The researchers checked back with the participants two years later to determine whether they had experienced any additional knee-buckling episodes. They found that those who reported knee buckling at baseline were four and a half times more likely to have fallen at least once more during the previous year, twice as likely to be significantly injured from a fall, and three times as likely to be injured enough to cause disability. Those who had a knee-buckling incident but didn’t fall were twice as likely to fall within two years because of a knee giving way.
Of major concern among the researchers was the number of people—69 percent—who told them that, after they fell, they lost confidence in their balance and gained a fear of falling—so much so that they compensated by limiting their daily activities. But curtailing activity to avoid falling isn’t a good solution: It will most certainly lead to a downward health spiral.
“Avoiding physical activity can result in further decline in muscle strength and general overall physical condition, putting you at even greater risk of falling,” says John A. Flynn, M.D., M.Ed., medical director of the Spondyloarthritis Center at Johns Hopkins University School of Medicine in Baltimore. “This deconditioning will eventually lead to loss of mobility and function and will likely have a psychological impact in the form of depression, anxiety, dependency, and social isolation.”
Speak up before you fall down
Such consequences, say the researchers, are preventable in people whose buckling knees are caused by muscle weakness or poor balance with interventions that include quadriceps-strengthening exercises and balance and agility training. Doctors must do their part in first identifying these patients and patients should bring up the subject if their doctors don’t.
Unless prompted by their doctors, most patients don’t mention incidences of their knees giving way. The researchers suspect that doctors don’t always consider knee buckling and its consequences in their arthritis patients because they’re more focused on pain relief and regaining function. As a result, the researchers are encouraging doctors to routinely ask patients whether they’ve experienced any knee buckling or instability.
“Don’t wait for your doctor to ask about these symptoms,” Flynn says. “Since pain is the most common knee-arthritis symptom, other symptoms like buckling can sometimes be overlooked. Ask your doctor about options that can help you stay active and reduce your fall risk. In addition to recommending exercise, he or she may suggest losing excess weight that could be putting strain on your knees; upgrading your footwear to shoes or slippers with low heels and thin, slip-resistant soles; and using a walking aid such as a cane.”

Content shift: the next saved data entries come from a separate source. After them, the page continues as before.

(* ===== verification/Demo.v ===== *)
(** * Demo: concrete instances of the interfaces

    A calendar, a JSON reader, digests, codecs and a regular expression engine,
    small enough to compute with, at which the theorems are run. *)

From S2P Require Import Prelude Text F64 Json Http Model Limit UsageParse Usage Rewriter RewriteBody.

#[export] Existing Instance chrono_demo.

#[export] Instance upper_demo : UnicodeCase := { char_to_uppercase := λ s, str_map upper s }.

(** A reader that knows two texts. *)
Definition body_demo : Value :=
  VObject
    (<["model" := VString "claude-opus-5"]>
     (<["usage" := VObject
          (<["input_tokens" := VNumber (NInt 10)]>
           (<["output_tokens" := VNumber (NInt 5)]> ∅))]> ∅)).

#[export] Instance json_demo : JsonText := {
  json_from_str s := if String.eqb s "{}" then Ok (VObject ∅)
                     else if String.eqb s "body" then Ok body_demo else Err "expected value";
  json_to_string v := Ok "{}";
  float_to_string f := "0.5";
}.

#[export] Instance digest_demo : Digest := { sha256 s := s; hex_encode s := s }.

(** A codec that copies. *)
Definition copy_codec : Codec := mkCodec unit tt (λ _ b, (tt, [b], true)) (λ _, (tt, [], true)).

#[export] Instance codecs_demo : Codecs := {
  gzip := copy_codec; zlib := copy_codec; raw_deflate := copy_codec; brotli := copy_codec;
  zstd := copy_codec; zstd_available := true;
}.

(** An engine for which every pattern matches the first byte of a text. *)
#[export] Instance regex_demo : RegexEngine := {
  captures_iter pattern text :=
    match text with EmptyString => [] | _ => [mkCaptures 0 1 ""] end;
  regex_expand text caps template := template;
}.

#[export] Instance regex_demo_laws : RegexLaws.
Proof. intros pattern [|c text]; simpl; repeat split; lia. Qed.

#[export] Instance body_codecs_demo : BodyCodecs := {
  base64_decode s := Some s;
  base64_encode s := s;
  xxh64 s seed := str_len s + seed;
}.

Definition header_draws_demo : HeaderDraws :=
  mkHeaderDraws (replicate 16 1) (replicate 16 2).

Definition body_draws_demo : BodyDraws :=
  mkBodyDraws (replicate 16 3) (200, 7) (λ _ _ low _, low).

Exercise to get you steady on your feet
Ask your doctor to refer you to a physical therapist who can develop an exercise program for you. A typical exercise program should include:
• Range-of-motion exercises, such as yoga or tai chi (an exercise that involves gentle
stretching movements), to keep your joints and muscles flexible.
• Aerobic exercise that’s easy on the joints, such as swimming, walking, and bicycling,
to keep your heart and lungs healthy and control your weight.
• Strengthening exercises, especially ones that target your quadriceps.
• Balance and agility exercises to reduce your risk of falling.